Damaged and gelatinized starch granules are present in all vessels, suggesting that they were in contact with cooked and/or fermented foods. The gelatinized starches are particularly high in percentage among the fermentation vessels (13–70%). On the other hand, grinding stones revealed a very high proportion of damaged starch (44–74%) but a very low percentage of gelatinized ones (0–17%), a composition consistent with their function for grinding (SI Appendix, Fig. S5C and Table S1). When comparing the starch counts between residue and control samples on the same vessels, the former yielded much greater numbers, about 12–22 times of the latter (SI Appendix, Fig.
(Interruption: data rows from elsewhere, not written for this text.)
(** The call itself, with the reactions that are ready at once. *)
Definition called (c : client) : option call :=
  let x := stat c in drain (reactions x) x.

End Stat.

(** C10 as stated: whatever the server replies, [stat] resolves, once the
    timers that are armed have been given the time to fire. *)
Definition statResolvesWhateverTheReplies : Prop :=
  forall (path : string) (r : release) (replies : list (list string)),
    exists (ids : list nat) (x0 x : call) (i : info),
      called path r session = Some x0
      /\ run path r (map Responses replies ++ map TimerFires ids)%list x0
         = Some x
      /\ returned x = Some i.

End StatCall.

(* ================================================================== *)
(** ** Facts about [parseInt] *)
(* ================================================================== *)

Module JSFacts.
Import JS.

(** [Some x = Some y] to [x = y], leaving both sides as they are. *)
Ltac some_inj H :=
  match type of H with
  | Some ?x = Some ?y =>
      let E := fresh in
      assert (E : x = y) by congruence; clear H; rename E into H
  end.

Lemma append_assoc (a b c : string) : ((a ++ b) ++ c = a ++ (b ++ c))%string.
Proof. induction a as [|x a IH]; simpl; [reflexivity | now rewrite IH]. Qed.

Lemma append_empty_r (a : string) : (a ++ "")%string = a.
Proof. induction a as [|x a IH]; simpl; [reflexivity | now rewrite IH]. Qed.

Lemma append_length (a b : string) :
  String.length (a ++ b) = String.length a + String.length b.
Proof. induction a as [|x a IH]; simpl; [reflexivity | now rewrite IH]. Qed.

Lemma digitValue_nonneg (c : ascii) (d : Z) : digitValue c = Some d -> (0 <= d)%Z.
Proof.
  unfold digitValue. cbv zeta.
  repeat match goal with |- context [if ?b then _ else _] => destruct b end;
    intros H; inversion H; lia.
Qed.

Lemma digitValue_decimal (c : ascii) (d : Z) :
  digitValue c = Some d -> (d <? 10)%Z = true -> isDigit c = true.
Proof.
  unfold digitValue, isDigit. cbv zeta.
  destruct ((48 <=? nat_of_ascii c)%nat && (nat_of_ascii c <=? 57)%nat) eqn:E1;
    [reflexivity|].
  destruct ((97 <=? nat_of_ascii c)%nat && (nat_of_ascii c <=? 122)%nat) eqn:E2.
  - apply andb_true_iff in E2 as [E2 _]. apply Nat.leb_le in E2.
    intros H Hd. inversion H; subst. apply Z.ltb_lt in Hd. lia.
  - destruct ((65 <=? nat_of_ascii c)%nat && (nat_of_ascii c <=? 90)%nat) eqn:E3;
      [|discriminate].
    apply andb_true_iff in E3 as [E3 _]. apply Nat.leb_le in E3.
    intros H Hd. inversion H; subst. apply Z.ltb_lt in Hd. lia.
Qed.

(** The digits read are bounded by the number of characters available. *)
Lemma readDigits_bound (r : Z) (s : string) :
  (0 < r)%Z ->
  forall acc n,
    (0 <= accValue acc)%Z ->
    readDigits r acc s = Some n ->
    (0 <= n < (accValue acc + 1) * r ^ Z.of_nat (String.length s))%Z.
Proof.
  intros Hr. induction s as [|c s IH]; intros acc n Hacc H.
  - cbn [readDigits] in H. subst acc. cbn [accValue String.length Z.of_nat] in *.
    rewrite Z.pow_0_r. lia.
  - assert (Hpow : (1 <= r ^ Z.of_nat (String.length s))%Z)
      by (pose proof (Z.pow_pos_nonneg r (Z.of_nat (String.length s)) Hr); lia).
    cbn [String.length]. rewrite Nat2Z.inj_succ, Z.pow_succ_r by lia.
    cbn [readDigits] in H. fold (accValue acc) in H.
    set (v := accValue acc) in *. set (P := (r ^ Z.of_nat (String.length s))%Z) in *.
    destruct (digitValue c) as [d|] eqn:Ed.
    + pose proof (digitValue_nonneg _ _ Ed) as Hd.
      destruct (d <? r)%Z eqn:Edr.
      * apply Z.ltb_lt in Edr.
        apply IH in H; [|cbn [accValue]; nia]. cbn [accValue] in H. fold P in H.
        assert ((r * v + d + 1) * P <= (v + 1) * (r * P))%Z by nia. lia.
      * subst acc. cbn [accValue] in v. subst v. nia.
    + subst acc. cbn [accValue] in v. subst v. nia.
Qed.

Lemma readDigits_fresh_bound (r : Z) (s : string) (n : Z) :
  (0 < r)%Z -> readDigits r None s = Some n ->
  (0 <= n < r ^ Z.of_nat (String.length s))%Z.
Proof.
  intros Hr H. apply (readDigits_bound r s Hr None n) in H; cbn [accValue] in *; lia.
Qed.

Lemma trimStart_length (s : string) : String.length (trimStart s) <= String.length s.
Proof.
  induction s as [|c s IH]; cbn [trimStart String.length]; [lia|].
  destruct (isWhiteSpace c); cbn [String.length]; lia.
Qed.

Lemma trimStart_shorter (c : ascii) (s : string) :
  isWhiteSpace c = true ->
  String.length (trimStart (String c s)) <= String.length s.
Proof. intros H. cbn [trimStart]. rewrite H. apply trimStart_length. Qed.

Lemma trimStart_keeps (c : ascii) (s : string) :
  isWhiteSpace c = false -> trimStart (String c s) = String c s.
Proof. intros H. cbn [trimStart]. now rewrite H. Qed.


Lemma signOf_cases (s : string) :
  (fst (signOf s) = (-1)%Z)
  \/ (fst (signOf s) = 1%Z /\ S (String.length (snd (signOf s))) <= String.length s)
  \/ (fst (signOf s) = 1%Z /\ snd (signOf s) = s).
Proof.
  destruct s as [|c r]; cbn [signOf]; [right; right; now split|].
  destruct (Ascii.eqb c "-"%char); [now left|].
  destruct (Ascii.eqb c "+"%char); cbn [fst snd String.length].
  - right; left. split; [reflexivity | lia].
  - right; right. now split.
Qed.

Lemma radixOf_cases (s : string) :
  (fst (radixOf s) = 16%Z /\ String.length (snd (radixOf s)) + 2 <= String.length s)
  \/ (fst (radixOf s) = 10%Z /\ snd (radixOf s) = s).
Proof.
  destruct s as [|z [|x r]]; cbn [radixOf]; try (right; now split).
  destruct (Ascii.eqb z "0"%char && (Ascii.eqb x "x"%char || Ascii.eqb x "X"%char));
    cbn [fst snd String.length]; [left; split; [reflexivity | lia] | right; now split].
Qed.

Lemma readDigits_below (r : Z) (s : string) (k : nat) (n : Z) :
  (0 < r)%Z -> String.length s <= k -> readDigits r None s = Some n ->
  (0 <= n < r ^ Z.of_nat k)%Z.
Proof.
  intros Hr Hk H. apply readDigits_fresh_bound in H; [|exact Hr].
  assert (r ^ Z.of_nat (String.length s) <= r ^ Z.of_nat k)%Z
    by (apply Z.pow_le_mono_r; lia).
  lia.
Qed.

(** Three characters read as a decimal number of at least 100 are three
    digits. *)
Lemma readDigits_three (s : string) (n : Z) :
  String.length s <= 3 -> readDigits 10 None s = Some n -> (100 <= n)%Z ->
  threeDigits s = true.
Proof.
  intros Hlen H Hn.
  destruct s as [|a [|b [|c [|d s]]]];
    try (apply (readDigits_below 10 _ 2) in H; cbn [String.length]; [change (10 ^ Z.of_nat 2)%Z with 100%Z in H|..]; lia).
  - cbn [readDigits] in H.
    destruct (digitValue a) as [da|] eqn:Ea; [|discriminate].
    destruct (da <? 10)%Z eqn:La; [|discriminate].
    destruct (digitValue b) as [db|] eqn:Eb;
      [|apply Z.ltb_lt in La; some_inj H; lia].
    destruct (db <? 10)%Z eqn:Lb; [|apply Z.ltb_lt in La; some_inj H; lia].
    destruct (digitValue c) as [dc|] eqn:Ec;
      [|apply Z.ltb_lt in La, Lb; some_inj H; lia].
    destruct (dc <? 10)%Z eqn:Lc; [|apply Z.ltb_lt in La, Lb; some_inj H; lia].
    cbn [threeDigits].
    now rewrite (digitValue_decimal _ _ Ea La), (digitValue_decimal _ _ Eb Lb),
      (digitValue_decimal _ _ Ec Lc).
  - cbn [String.length] in Hlen. lia.
Qed.

Lemma trimStart_cases (s : string) :
  trimStart s = s \/ S (String.length (trimStart s)) <= String.length s.
Proof.
  destruct s as [|c s]; [now left|].
  destruct (isWhiteSpace c) eqn:E.
  - right. pose proof (trimStart_shorter c s E). cbn [String.length]. lia.
  - left. now apply trimStart_keeps.
Qed.

(** A string of at most three characters that [parseInt] reads as a number
    of at least 100 is three decimal digits. *)
Lemma parseInt_ge_100 (s : string) (n : Z) :
  String.length s <= 3 -> parseInt s = Some n -> (100 <= n)%Z ->
  threeDigits s = true.
Proof.
  intros Hlen H Hn. unfold parseInt in H.
  pose proof (trimStart_length s) as Ht.
  pose proof (signOf_cases (trimStart s)) as Hs.
  destruct (signOf (trimStart s)) as [sign s2]. cbn [fst snd] in Hs.
  pose proof (radixOf_cases s2) as Hr.
  destruct (radixOf s2) as [radix s3]. cbn [fst snd] in Hr.
  destruct (readDigits radix None s3) as [m|] eqn:Em; [|discriminate].
  cbn [option_map] in H. some_inj H. subst n.
  assert (Hradix : (0 < radix)%Z) by (destruct Hr as [[-> _]|[-> _]]; lia).
  pose proof (readDigits_fresh_bound _ _ _ Hradix Em) as Hm.
  destruct Hs as [-> | [[-> Hs2] | [-> ->]]]; [lia | |].
  - exfalso. destruct Hr as [[-> Hr]|[-> ->]].
    + apply (readDigits_below 16 _ 0) in Em; [|lia|lia].
      change (16 ^ Z.of_nat 0)%Z with 1%Z in Em. lia.
    + apply (readDigits_below 10 _ 2) in Em; [|lia|lia].
      change (10 ^ Z.of_nat 2)%Z with 100%Z in Em. lia.
  - destruct Hr as [[-> Hr]|[-> ->]].
    + exfalso. apply (readDigits_below 16 _ 1) in Em; [|lia|lia].
      change (16 ^ Z.of_nat 1)%Z with 16%Z in Em. lia.
    + destruct (trimStart_cases s) as [E|E].
      * rewrite E in Em. apply (readDigits_three s m Hlen Em). lia.
      * exfalso. apply (readDigits_below 10 _ 2) in Em; [|lia|lia].
        change (10 ^ Z.of_nat 2)%Z with 100%Z in Em. lia.
Qed.

Lemma prefix_length (m : nat) (s : string) :
  String.length (String.substring 0 m s) <= m.
Proof.
  revert s. induction m as [|m IH]; intros [|x s];
    cbn [String.substring String.length]; try lia.
  specialize (IH s). lia.
Qed.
S5 A and B), suggesting that most starch granules in the residue samples are related to the original function of the artifacts.
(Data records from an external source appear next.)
(** ECMAScript WhiteSpace: TAB, VT, FF, ZWNBSP and the Unicode category Zs. *)
Definition is_white_space (c : code_unit) : bool :=
  (c =? 0x09)%N || (c =? 0x0B)%N || (c =? 0x0C)%N || (c =? 0xFEFF)%N
  || (c =? 0x20)%N || (c =? 0xA0)%N || (c =? 0x1680)%N
  || ((0x2000 <=? c)%N && (c <=? 0x200A)%N)
  || (c =? 0x202F)%N || (c =? 0x205F)%N || (c =? 0x3000)%N.

(** The class [\s], which is also what [String.prototype.trim] strips. *)
Definition is_space (c : code_unit) : bool :=
  is_white_space c || is_line_terminator c.

(** The class [.] of a pattern without the [s] flag. *)
Definition is_dot (c : code_unit) : bool := negb (is_line_terminator c).

Definition is_unit (x : code_unit) (c : code_unit) : bool := (c =? x)%N.

Fixpoint trimStart (s : jsstring) : jsstring :=
  match s with
  | c :: s' => if is_space c then trimStart s' else s
  | [] => []
  end.

Definition trimEnd (s : jsstring) : jsstring :=
  reverse (trimStart (reverse s)).

(** [String.prototype.trim]. *)
Definition trim (s : jsstring) : jsstring := trimEnd (trimStart s).

(** [String.prototype.split] with a one-unit separator: n separators give
    n + 1 pieces, the empty string gives one empty piece. *)
Fixpoint split (sep : code_unit) (s : jsstring) : list jsstring :=
  match s with
  | [] => [[]]
  | c :: s' =>
      if (c =? sep)%N then [] :: split sep s'
      else match split sep s' with
           | piece :: pieces => (c :: piece) :: pieces
           | [] => [[c]]
           end
  end.

(** [String.prototype.substring]: both indices are clamped to
    [0, length] and swapped when out of order. *)
Definition substring (s : jsstring) (from to : Z) : jsstring :=
  let len := Z.of_nat (length s) in
  let from' := Z.min (Z.max from 0) len in
  let to' := Z.min (Z.max to 0) len in
  let lo := Z.min from' to' in
  let hi := Z.max from' to' in
  take (Z.to_nat (hi - lo)) (drop (Z.to_nat lo) s).

(** ** The regular expression of [parseLine]

    The pattern [/^(?!#)(.+?)\s(.+?)\s\[(.+?)\]\s\/(.+?)\/$/] is a
    sequence of atoms: assertions, single-unit classes and capturing
    groups holding a lazy [+] over a class. *)

Inductive atom :=
  | ABol                                   (* ^ *)
  | AEol                                   (* $ *)
  | ANotAhead (cls : code_unit → bool)     (* (?!c) *)
  | AChar (cls : code_unit → bool)         (* one unit of the class *)
  | AGroup (cls : code_unit → bool).       (* (c+?) *)

Abbreviation captures := (list jsstring).

(** The lazy quantifier: take one unit, try the rest of the pattern [k];
    when that fails, backtrack here and take one more. *)
Fixpoint lazy_plus (cls : code_unit → bool)
    (k : nat → jsstring → option captures)
    (acc : jsstring) (idx : nat) (s : jsstring) : option captures :=
  match s with
  | [] => None
  | c :: s' =>
      if cls c then
        match k (S idx) s' with
        | Some caps => Some ((acc ++ [c]) :: caps)
        | None => lazy_plus cls k (acc ++ [c]) (S idx) s'
        end
      else None
  end.

(** Backtracking match of the atoms [r] against the input [s], which
    begins at index [idx] of the subject string. *)
Fixpoint run (r : list atom) (idx : nat) (s : jsstring) : option captures :=
  match r with
  | [] => Some []
  | ABol :: r' => if decide (idx = 0) then run r' idx s else None
  | AEol :: r' => match s with [] => run r' idx s | _ :: _ => None end
  | ANotAhead cls :: r' =>
      match s with
      | c :: _ => if cls c then None else run r' idx s
      | [] => run r' idx s
      end
  | AChar cls :: r' =>
      match s with
      | c :: s' => if cls c then run r' (S idx) s' else None
      | [] => None
      end
  | AGroup cls :: r' => lazy_plus cls (run r') [] idx s
  end.

(** [RegExp.prototype.exec] without the [g] or [y] flag: the first start
    index, from 0 upwards, at which the pattern matches. *)
Fixpoint exec_from (r : list atom) (idx : nat) (s : jsstring) : option captures :=
  match run r idx s with
  | Some caps => Some caps
  | None =>
      match s with
      | [] => None
      | _ :: s' => exec_from r (S idx) s'
      end
  end.

(** [String.prototype.match] with a non-global pattern. *)
Definition str_match (r : list atom) (s : jsstring) : option captures :=
  exec_from r 0 s.

Definition regex : list atom :=
  [ ABol; ANotAhead (is_unit HASH);
    AGroup is_dot; AChar is_space;
    AGroup is_dot; AChar is_space;
    AChar (is_unit LBRACKET); AGroup is_dot; AChar (is_unit RBRACKET);
    AChar is_space;
    AChar (is_unit SLASH); AGroup is_dot; AChar (is_unit SLASH); AEol ].

(** ** Dictionary entries and [parseLine] *)

Record DictionaryEntry := {
  traditional : jsstring;
  simplified : jsstring;
  pinyin : jsstring;
  definitions : list jsstring
}.

Definition non_empty (s : jsstring) : bool :=
  match s with [] => false | _ :: _ => true end.

Definition parseLine (line : jsstring) : option DictionaryEntry :=
  match str_match regex (trim line) with
  | Some [t; s; p; definitionsStr] =>
      Some {| traditional := t;
              simplified := s;
              pinyin := p;
              definitions := List.filter non_empty (split SLASH definitionsStr) |}
  | _ => None
  end.

(** ** Console output

    [console.error] is the only effect of the query methods: a method
    returns its result together with the messages it wrote. *)

Inductive error :=
  | FetchError                 (* the rejection of fetch(dataUrl) *)
  | FailedToFetchDictionary    (* new Error(`Failed to fetch dictionary data from ...`) *)
  | BodyError.                 (* the rejection of response.text() *)

Inductive console_msg :=
  | InitializationFailed (e : error)
  | AccessBeforeInitialized.

Definition Console (A : Type) : Type := A * list console_msg.
Definition ret {A} (a : A) : Console A := (a, []).
Definition console_error {A} (msg : console_msg) (a : A) : Console A := (a, [msg]).
Definition result {A} (c : Console A) : A := fst c.
Definition console {A} (c : Console A) : list console_msg := snd c.

(** ** The Dictionary class *)

Record Dictionary := {
  entries : gmap jsstring DictionaryEntry;
  isInitialized : bool;
  maxKeyLength : nat
}.

(** The field initialisers of the class, run by [new Dictionary()]. *)
Definition new_Dictionary : Dictionary :=
  {| entries := ∅; isInitialized := false; maxKeyLength := 0 |}.

(** The body of the [for (const line of lines)] loop of [initialize]. *)
Definition load_line (m : gmap jsstring DictionaryEntry) (line : jsstring)
    : gmap jsstring DictionaryEntry :=
  match parseLine line with
  | Some entry => <[simplified entry := entry]> (<[traditional entry := entry]> m)
  | None => m
  end.

Definition load_lines (lines : list jsstring) (m : gmap jsstring DictionaryEntry)
    : gmap jsstring DictionaryEntry :=
  foldl load_line m lines.

(** [this.entries.keys()].  A [Map] iterates in insertion order and a
    [gmap] in its own; the loop below takes a maximum, which no order
    changes. *)
Definition keys (m : gmap jsstring DictionaryEntry) : list jsstring :=
  (map_to_list m).*1.

(** The [for (const key of this.entries.keys())] loop of [initialize]. *)
Definition longest_key (m : gmap jsstring DictionaryEntry) : nat :=
  foldl (λ maxLen key, if maxLen <? length key then length key else maxLen)
        0 (keys m).

(** What the two awaited promises of [initialize] deliver. *)
Inductive fetch_outcome :=
  | FetchRejected
  | ResponseNotOk
  | TextRejected
  | ResponseText (rawData : jsstring).

(** [initialize], given the outcome of [fetch(dataUrl)] and
    [response.text()]: the updated object and the error re-thrown by the
    [catch] block, if any.  Every throwing statement precedes the first
    assignment to a field, so a failed run leaves the object as it was.
    Nothing is awaited after [response.text()]: the lines are loaded,
    [isInitialized] is set and [maxKeyLength] is assigned in one turn. *)
Definition initialize (this : Dictionary) (o : fetch_outcome)
    : Console (Dictionary * option error) :=
  match o with
  | FetchRejected =>
      console_error (InitializationFailed FetchError) (this, Some FetchError)
  | ResponseNotOk =>
      console_error (InitializationFailed FailedToFetchDictionary)
                    (this, Some FailedToFetchDictionary)
  | TextRejected =>
      console_error (InitializationFailed BodyError) (this, Some BodyError)
  | ResponseText rawData =>
      let lines := split NEWLINE rawData in
      let entries' := load_lines lines (entries this) in
      ret ({| entries := entries';
              isInitialized := true;
              maxKeyLength := longest_key entries' |}, None)
  end.

(** The index built from a raw source text: a fresh instance after a
    successful [initialize]. *)
Definition build (rawData : jsstring) : Dictionary :=
  fst (result (initialize new_Dictionary (ResponseText rawData))).

Definition get (this : Dictionary) (character : jsstring)
    : Console (option DictionaryEntry) :=
  if negb (isInitialized this) then
    console_error AccessBeforeInitialized None
  else ret (entries this !! character).

(** The [for (let length = this.maxKeyLength; length > 0; length--)] loop. *)
Fixpoint longest_from (m : gmap jsstring DictionaryEntry) (text : jsstring)
    (startIndex : Z) (len : nat) : option jsstring :=
  match len with
  | O => None
  | S len' =>
      if bool_decide (startIndex + Z.of_nat len ≤ Z.of_nat (length text))%Z then
        let sub := substring text startIndex (startIndex + Z.of_nat len) in
        if bool_decide (is_Some (m !! sub)) then Some sub
        else longest_from m text startIndex len'
      else longest_from m text startIndex len'
  end.

Definition findLongestMatch (this : Dictionary) (text : jsstring) (startIndex : Z)
    : Console (option jsstring) :=
  if negb (isInitialized this) then ret None
  else ret (longest_from (entries this) text startIndex (maxKeyLength this)).

(** ** The segmentation loop of [InteractiveText] *)

Record segment := {
  content : jsstring;
  isMatch : bool;
  startIndex : nat
}.

(** [text[i]] for an index inside the string, which the loop guard
    [i < text.length] ensures. *)
Definition unit_at (text : jsstring) (i : nat) : jsstring :=
  match text !! i with Some c => [c] | None => [] end.

(** The [while (i < text.length)] loop; [if (match)] takes the first
    branch for a non-empty string only.  Each iteration uses one unit of
    fuel. *)
Fixpoint segment_loop (fuel : nat) (dictionary : Dictionary) (text : jsstring)
    (i : nat) (segments : list segment) : option (list segment) :=
  if decide (i < length text) then
    match fuel with
    | O => None
    | S fuel' =>
        match result (findLongestMatch dictionary text (Z.of_nat i)) with
        | Some (c :: m) =>
            segment_loop fuel' dictionary text (i + length (c :: m))
              (segments ++ [{| content := c :: m; isMatch := true; startIndex := i |}])
        | _ =>
            segment_loop fuel' dictionary text (i + 1)
              (segments ++ [{| content := unit_at text i; isMatch := false;
                               startIndex := i |}])
        end
    end
  else Some segments.

Definition InteractiveText_segments (dictionary : Dictionary) (text : jsstring)
    : option (list segment) :=
  segment_loop (length text) dictionary text 0 [].

(** ** [getInstance] and the event loop

    [getInstance] is an async function over the static field
    [Dictionary.instance].  A turn of the event loop runs to completion,
    so the process moves by two kinds of turns: a caller invokes
    [getInstance], which runs up to its [await] or to its [return]; or
    the awaited load settles and the suspended call runs to its end.  A
    caller whose promise is settled is recorded with what it received:
    the state of the shared instance at that moment, or the error. *)

Inductive settlement :=
  | Resolved (d : Dictionary)
  | Rejected (e : error).

Record process := {
  instance : option Dictionary;          (* Dictionary.instance *)
  awaiting : option nat;                 (* the caller suspended in initialize *)
  fetches : nat;                         (* calls of fetch(dataUrl) so far *)
  settled : list (nat * settlement);
  console_out : list console_msg
}.

Definition start : process :=
  {| instance := None; awaiting := None; fetches := 0;
     settled := []; console_out := [] |}.

Inductive event :=
  | Call (caller : nat)
  | Settle (o : fetch_outcome).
While cereal husks are absent, fungi are present in abundance at GTY. They are especially numerous in the globular jars, the funnel-steamer, and the bowl, which are likely to have been relevant to alcohol fermentation and consumption (SI Appendix, Fig. S4A). Fungi naturally exist on leaves, and thus the association of fungi with leaf phytoliths explains why grasses were used as caoqu.

Discussion

Some marked differences are notable between the fermentation-related vessel group (globular jars and funnel-steamer) and other artifact groups. First, the starches with fermentation-related gelatinization were found in highest proportions in the fermentation group (SI Appendix, Fig. S5C), suggesting that the former group is preferentially associated with fermentation-based food processing. Second, some plant taxa are present only in the former group, including snake gourd root and ginger, indicating that they may have had a special function related to alcohol making. Finally, fungi (including possible yeasts) are present in greater abundance in GTY globular jars, the funnel-steamer, and the bowl, indicating that they were likely in more frequent contact with fermented foods.

Globular jars (for effective fermentation and storage) and funnel-steamers (for transferring and filtering liquid, as well as steaming grains) appear to have been developed as a set of equipment used for producing fermented beverages, among other culinary functions. The presence of these new pottery types represents a point of departure from making ordinary porridges with open-mouthed pots before 9000 cal. BP. This change parallels the transition in ceramic forms from open-mouthed bowls to globular jars in sub-Saharan Africa, which has been seen as the development of a millet/sorghum beer-brewing tradition (43, 44).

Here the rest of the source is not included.